Auch was Nagano als Dirigent an diesem quasi Eröffnungsabend seiner Hamburger Amtszeit leistet, ist bewundernswert – und wurde auch entsprechend vom Publikum gefeiert: ein Orchesterklang, rund, farbenreich, weich und vor allem luftig durchhörbar. Die Sänger haben keine Mühe durchzudringen. Man versteht sogar oft die französischen Worte. Und die Tafel mit der Übertitelung – leider viel zu hoch hängend, um auch noch auf den hinteren Plätzen ohne Kopfverrenkungen etwas zu sehen – benötigt man nicht immer unbedingt. Herausragend unter den Solisten Torsten Kerl als bulliger Enée, Catherine Naglestad als die Arme in Blut badende Cassandre, Elena Zhidkova als in Liebe sich verzehrende Didon und in der aparten Nebenrolle des Hylas Julian Prégardien.
Ein Fast-total-Ausfall allerdings die Regie. Der als szenischer Minimalist bekannte Regisseur Thalheimer lässt quasi szenisches Oratorium spielen. Die Solisten bleiben meist festgewurzelt auf ihren Plätzen nahe an der Rampe. Wenn mal die Andromache der Catrin Striebeck ihre Anfälle von Wut auf die Soldaten-Mannsbilder ausleben darf, ist das schon ein Ereignis. Der Chor marschiert meist im Block durch die wie ein Garagentor sich öffnende Rückwand des wieder sehr simplen Bühnenbilds von Olaf Altmann zu Auftritten nach vorn und dann wieder zurück, mal die Arme reckend zum Anflehen der Götter, mal in sich zusammen knickend. Oder über die Klapptür wird Blut gekippt. Mehr fällt Thalheimer zum Beispiel im ersten Teil des Abends nicht ein. Etwas beweglicher dann der zweite (in Karthago spielende Teil) mit den Akten 3-5 im gleichen Einheitsbühnenbild.
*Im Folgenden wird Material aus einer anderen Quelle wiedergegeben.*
(* ===== verification/SnapshotClient.v ===== *)
(** * internal/snapshot: the snapshot client

    snapshot.go: which error a missing class or a missing API is, the two waits as
    conditions polled until they hold, the claim cloned from a snapshot, and the
    tolerant deletions.  What the API server answers is an argument, a wait's as
    the list of its rounds; [DeleteLabeled] is in App.v. *)
From S2P Require Import Prelude GoStrings Fmt World.
From stdpp Require Import options.

Definition group : string := "snapshot.storage.k8s.io".
Definition version1 : string := "v1".

Definition ErrNotInstalled : error := ErrNew "the VolumeSnapshot API is not installed in this cluster".

(** The API groups the cluster serves, each with its versions. *)
Definition ServerGroups : Type := result (list (string * list string)).

Definition apiInstalled (groups : ServerGroups) : bool :=
  match groups with
  | Err _ => true
  | Ok groups => existsb (fun g => bool_decide (g.1 = group) && bool_decide (version1 ∈ g.2)) groups
  end.

Definition CheckClass (groups : ServerGroups) (className : string) (got : api ()) : result () :=
  if decide (className = "") then Ok ()
  else match got with
       | Found _ => Ok ()
       | ApiErr NotFound _ =>
           if negb (apiInstalled groups) then Err ErrNotInstalled
           else Err (Errorf "VolumeSnapshotClass %s does not exist" [AStr className])
       | ApiErr _ e => Err (Errorf "failed to get VolumeSnapshotClass %s: %w" [AStr className; AWrap e])
       end.

(** The object handed to the API server, and what its answer becomes. *)
Definition snapshot_object (namespace claimName className snapshotName : string) (labels : values) : values :=
  let spec := [("source", VMap [("persistentVolumeClaimName", VStr claimName)])] in
  let spec := if decide (className = "") then spec else set spec "volumeSnapshotClassName" (VStr className) in
  [("apiVersion", VStr (group +:+ "/" +:+ version1)); ("kind", VStr "VolumeSnapshot");
   ("metadata", VMap [("name", VStr snapshotName); ("namespace", VStr namespace); ("labels", VMap labels)]);
   ("spec", VMap spec)].

Definition Create (groups : ServerGroups) (namespace snapshotName : string) (created : api ()) : result () :=
  match created with
  | Found _ => Ok ()
  | ApiErr s e =>
      if (match s with NotFound => true | _ => false end) && negb (apiInstalled groups) then Err ErrNotInstalled
      else Err (Errorf "failed to create VolumeSnapshot %s/%s: %w" [AStr namespace; AStr snapshotName; AWrap e])
  end.

(** ** Waits *)

(** What the status of a VolumeSnapshot says: its error, the content bound to it
    and whether it is ready. *)
Record SnapshotStatus : Type := mkStatus {
  error_message : option string;
  boundContent : string;
  readyToUse : bool
}.

(** [noteError], on the last error seen. *)
Definition noteError (status : SnapshotStatus) (lastError : string) : string := default lastError (error_message status).

Section Poll.
Variable is_deadline : error -> bool.   (* errors.Is(err, context.DeadlineExceeded) *)

Definition timed_out (timeout : Z) (what lastError : string) : error :=
  if decide (lastError = "") then Errorf "timed out after %s waiting for %s" [ADur timeout; AStr what]
  else Errorf "timed out after %s waiting for %s; the last error the controller reported: %s"
         [ADur timeout; AStr what; AStr lastError].

(** The condition on one round after the other, until it is met, fails or the
    rounds are over, which is when the budget is. *)
Fixpoint poll {R} (condition : R -> string -> result bool * string) (timeout : Z) (what : string)
    (rounds : list R) (lastError : string) : result () :=
  match rounds with
  | [] => Err (timed_out timeout what lastError)
  | r :: rounds =>
      let '(met, lastError) := condition r lastError in
      match met with
      | Err e => if is_deadline e then Err (timed_out timeout what lastError) else Err e
      | Ok true => Ok ()
      | Ok false => poll condition timeout what rounds lastError
      end
  end.

(** One round of a wait for the cut: the snapshot, and the handle its content
    has, if it comes to that. *)
Definition cut_round : Type := result SnapshotStatus * result string.

(** The content bound to the snapshot, none yet being the empty string. *)
Definition boundContentName (namespace snapshotName : string) (got : result SnapshotStatus) (lastError : string)
  : result string * string :=
  match got with
  | Err e => (Err (Errorf "failed to get VolumeSnapshot %s/%s: %w" [AStr namespace; AStr snapshotName; AWrap e]), lastError)
  | Ok status => (Ok (boundContent status), noteError status lastError)
  end.

Definition cut_condition (namespace snapshotName : string) (r : cut_round) (lastError : string) : result bool * string :=
  let '(contentName, lastError) := boundContentName namespace snapshotName r.1 lastError in
  match contentName with
  | Err e => (Err e, lastError)
  | Ok contentName =>
      if decide (contentName = "") then (Ok false, lastError)
      else match r.2 with
           | Err e => (Err (Errorf "failed to get VolumeSnapshotContent %s: %w" [AStr contentName; AWrap e]), lastError)
           | Ok handle => (Ok (negb (bool_decide (handle = ""))), lastError)
           end
  end.

Definition WaitForCut (namespace snapshotName : string) (timeout : Z) (rounds : list cut_round) : result () :=
  poll (cut_condition namespace snapshotName) timeout "the snapshot to be cut" rounds "".

Definition ready_condition (namespace snapshotName : string) (r : result SnapshotStatus) (lastError : string)
  : result bool * string :=
  match r with
  | Err e => (Err (Errorf "failed to get VolumeSnapshot %s/%s: %w" [AStr namespace; AStr snapshotName; AWrap e]), lastError)
  | Ok status => (Ok (readyToUse status), noteError status lastError)
  end.

Definition WaitReady (namespace snapshotName : string) (timeout : Z) (rounds : list (result SnapshotStatus)) : result () :=
  poll (ready_condition namespace snapshotName) timeout "the snapshot to become ready to use" rounds "".
End Poll.

(** ** The clone *)

(** A map of quantities, by resource name; a nil map cannot be assigned to. *)
Definition quantities : Type := option (gmap string Z).

Record ClaimSpec : Type := mkClaimSpec {
  spec_AccessModes : list string;
  spec_StorageClass : option string;
  spec_Requests : quantities
}.

(** The claim created, and the requests of the source as they are afterwards: the
    two share one map.  [None] is the panic of an assignment to a nil map. *)
Definition Clone (source : ClaimSpec) (capacity : option Z) : option (ClaimSpec * quantities) :=
  match capacity with
  | Some size =>
      let requested := default 0%Z (m ← spec_Requests source; m !! "storage") in
      if decide (requested < size)%Z then
        requests ← spec_Requests source;
        let requests := <["storage" := size]> requests in
        Some (mkClaimSpec (spec_AccessModes source) (spec_StorageClass source) (Some requests), Some requests)
      else Some (source, spec_Requests source)
  | None => Some (source, spec_Requests source)
  end.

(** ** Deletions *)

Definition tolerant_delete (format : string) (namespace name : string) (deleted : api ()) : result () :=
  match deleted with
  | Found _ | ApiErr NotFound _ => Ok ()
  | ApiErr _ e => Err (Errorf format [AStr namespace; AStr name; AWrap e])
  end.
Definition DeleteSnapshot := tolerant_delete "failed to delete VolumeSnapshot %s/%s: %w".
Definition DeleteClaim := tolerant_delete "failed to delete claim %s/%s: %w".

(** * Theorems *)

(** A round that does not decide the wait. *)
Definition undecided {R} (condition : R -> string -> result bool * string) (r : R) : Prop :=
  forall lastError, (condition r lastError).1 = Ok false.

Lemma poll_undecided is_deadline {R} (condition : R -> string -> result bool * string) timeout what rounds more lastError :
  Forall (undecided condition) rounds ->
  exists lastError',
    poll is_deadline condition timeout what (rounds ++ more) lastError
    = poll is_deadline condition timeout what more lastError'.
Proof.
  intros H. revert lastError. induction H as [|r rounds Hr _ IH]; intros lastError; [by eexists|].
  cbn [app poll]. specialize (Hr lastError). destruct (condition r lastError) as [met le]. cbn in Hr. subst met. apply IH.
Qed.

Lemma poll_Ok is_deadline {R} (condition : R -> string -> result bool * string) timeout what rounds : forall lastError,
  poll is_deadline condition timeout what rounds lastError = Ok () ->
  exists before r after le, rounds = before ++ r :: after /\ (condition r le).1 = Ok true.
Proof.
  induction rounds as [|r rounds IH]; intros lastError H; [done|]. cbn [poll] in H.
  destruct (condition r lastError) as [[[]|e] le] eqn:E.
  - exists [], r, rounds, lastError. by rewrite E.
  - apply IH in H as (before & r' & after & le' & -> & H). exists (r :: before), r', after, le'. done.
  - by destruct (is_deadline e).
Qed.

(** The cut is seen in a round: bound to a content that has a handle. *)
Definition shows_cut (r : cut_round) : Prop :=
  exists status handle, r = (Ok status, Ok handle) /\ boundContent status <> "" /\ handle <> "".
(** Nothing wrong was read in it, and nothing decisive. *)
Definition shows_nothing (r : cut_round) : Prop :=
  exists status, r.1 = Ok status /\ (boundContent status = "" \/ r.2 = Ok "").

(** What the wait for a snapshot's cut waits for.  It ends with success in the
    round in which the snapshot is bound to a content that has a handle - whether
    or not the snapshot is ready to use, and whatever error the controller reported
    before or reports then, since it retries - and in no other way; when the rounds
    are over it fails, with the last error the controller reported, if any. *)
Theorem WaitForCut_waits is_deadline namespace name timeout (before after : list cut_round) r :
  (Forall shows_nothing before -> shows_cut r ->
     WaitForCut is_deadline namespace name timeout (before ++ r :: after) = Ok ()) /\
  (forall rounds, WaitForCut is_deadline namespace name timeout rounds = Ok () ->
     exists before r after handle status, rounds = before ++ r :: after /\ r = (Ok status, Ok handle) /\
       boundContent status <> "" /\ handle <> "") /\
  (Forall shows_nothing before -> exists lastError,
     WaitForCut is_deadline namespace name timeout before = Err (timed_out timeout "the snapshot to be cut" lastError)).
Proof.
  assert (forall l, Forall shows_nothing l -> Forall (undecided (cut_condition namespace name)) l) as Hu.
  { intros l Hl. eapply Forall_impl; [exact Hl|]. intros [[status|e] c] (s & Hs & H) le; [|done]. cbn in Hs. injection Hs as ->.
    unfold cut_condition. cbn in *. destruct (decide (boundContent s = "")); [done|]. destruct H as [|H]; [done|].
    by rewrite H. }
  unfold WaitForCut. split_and!.
  - intros Hb (status & handle & E & Hc & Hh). destruct (poll_undecided is_deadline (cut_condition namespace name)
      timeout "the snapshot to be cut" before (r :: after) "" (Hu _ Hb)) as [le ->].
    cbn [poll]. rewrite E. unfold cut_condition. cbn. rewrite decide_False by done. by rewrite bool_decide_false.
  - intros rounds H. apply poll_Ok in H as (b & r' & a & le & -> & H). unfold cut_condition in H.
    destruct r' as [[status|e] c]; cbn in H; [|done].
    destruct (decide (boundContent status = "")) as [|Hc]; [done|]. destruct c as [handle|e]; cbn in H; [|done].
    injection H as H. apply negb_true_iff, bool_decide_eq_false in H. by exists b, (Ok status, Ok handle), a, handle, status.
  - intros Hb. destruct (poll_undecided is_deadline (R := cut_round) (cut_condition namespace name) timeout
      "the snapshot to be cut" before [] "" (Hu _ Hb)) as [le H]. rewrite app_nil_r in H. rewrite H. by eexists.
Qed.

(** The size of the cloned claim.  It asks for at least what the source asked
    for and at least the source's capacity, keeping everything else; but the map of
    requests is shared, so the source claim held in memory asks for that size too
    from then on, and a source without requests makes the assignment panic. *)
Theorem Clone_size (source clone : ClaimSpec) (capacity : option Z) (after : quantities) :
  Clone source capacity = Some (clone, after) ->
  spec_AccessModes clone = spec_AccessModes source /\ spec_StorageClass clone = spec_StorageClass source /\
  spec_Requests clone = after /\
  (forall size, capacity = Some size -> (0 < size)%Z -> exists m, after = Some m /\
     exists got, m !! "storage" = Some got /\ (size <= got)%Z /\
     forall asked m', spec_Requests source = Some m' -> m' !! "storage" = Some asked -> got = Z.max asked size).
Proof.
  unfold Clone. intros H. destruct capacity as [size|].
  - destruct (decide (default 0 (m ← spec_Requests source; m !! "storage") < size)%Z) as [Hlt|Hge].
    + destruct (spec_Requests source) as [m|] eqn:Em; [|done]. injection H as <- <-. cbn in *. split_and!; try done.
      intros s [= <-] _. eexists. split; [done|]. exists size. rewrite lookup_insert_eq. split_and!; [done|lia|].
      intros asked m' [= <-] Ha. rewrite Ha in Hlt. cbn in Hlt. lia.
    + injection H as <- <-. split_and!; try done. intros s [= <-] Hs.
      destruct (spec_Requests source) as [m|]; [|cbn in Hge; lia]. cbn in Hge.
      destruct (m !! "storage") as [got|] eqn:Eg; [|cbn in Hge; lia]. cbn in Hge.
      eexists. split; [done|]. exists got. split_and!; [done|lia|]. intros asked m' [= <-] Ha.
      rewrite Eg in Ha. injection Ha as <-. lia.
  - injection H as <- <-. by split_and!.
Qed.

(** ** Witnesses *)

Definition quiet_round : cut_round := (Ok (mkStatus (Some "rpc timeout") "" false), Ok "").
Definition cut_seen : cut_round := (Ok (mkStatus (Some "rpc timeout") "content-1" false), Ok "handle-1").

Lemma WaitForCut_waits_witness :
  WaitForCut (fun _ => false) "db" "snap" 1 [quiet_round; cut_seen] = Ok () /\
  (exists lastError, WaitForCut (fun _ => false) "db" "snap" 1 [quiet_round]
                     = Err (timed_out 1 "the snapshot to be cut" lastError)).
Proof.
  destruct (WaitForCut_waits (fun _ => false) "db" "snap" 1 [quiet_round] [] cut_seen) as (H1 & _ & H3).
  assert (Forall shows_nothing [quiet_round]) as Hq.
  { constructor; [|constructor]. exists (mkStatus (Some "rpc timeout") "" false). split; [reflexivity|]. by left. }
  split; [|by apply H3]. apply H1; [exact Hq|].
  exists (mkStatus (Some "rpc timeout") "content-1" false), "handle-1". by repeat split.
Defined.

Lemma Clone_size_witness :
  exists clone after,
    Clone (mkClaimSpec ["ReadWriteOnce"] None (Some {["storage" := 5%Z]})) (Some 8%Z) = Some (clone, after) /\
    spec_Requests clone = after /\ spec_AccessModes clone = ["ReadWriteOnce"].
Proof.
  assert (exists r, Clone (mkClaimSpec ["ReadWriteOnce"] None (Some {["storage" := 5%Z]})) (Some 8%Z) = Some r) as [[clone after] H]
    by (eexists; reflexivity).
  exists clone, after. split; [exact H|].
  destruct (Clone_size _ _ _ _ H) as (H1 & _ & H2 & _). split; [exact H2|exact H1].
Defined.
Nach der szenischen Nullnummer während der zehnjährigen Intendanz von Simone Young hatte man sich vom neuen aus zuletzt Basel angeheuerten Intendanten Georges Delnon eigentlich einen beherzten Schritt nach vorn erwartet oder erhofft. Ob er sich von Thalheimer etwas Anderes erwartet hatte, als was der nun vorlegte, oder ob GMD Nagano sich eine dirigentenzentrierte Szenografie wünschte – wir wissen es nicht. Thalheimer bleibt jedenfalls auch mit diesem Opern-„Arrangement“ seiner musiktheater-untauglichen Linie treu. An die Inkunabel aller jüngeren „Trojaner“-Inszenierungen, die von Ruth Berghaus mit Michael Gielen am Pult und im imposanten Schiffs-Bühnenbild von Hans-Dieter Schaal 1983 in Frankfurt, kratzt diese Aufführung jedenfalls nicht im Entferntesten. Und was Hamburg anlangt, hat das erhoffte Anknüpfen an die Glanzzeiten des Hauses unter dem Gespann Metzmacher-Konwitschny oder gar unter Rolf Liebermann erst einmal weiter Pause.
Vielleicht wollte Delnon sein neues Hamburger Publikum ja auch nicht überfordern. Das jedenfalls ist ihm gelungen. Und arte-tv mit seinen Kameras war wieder Mal am falschen Ort.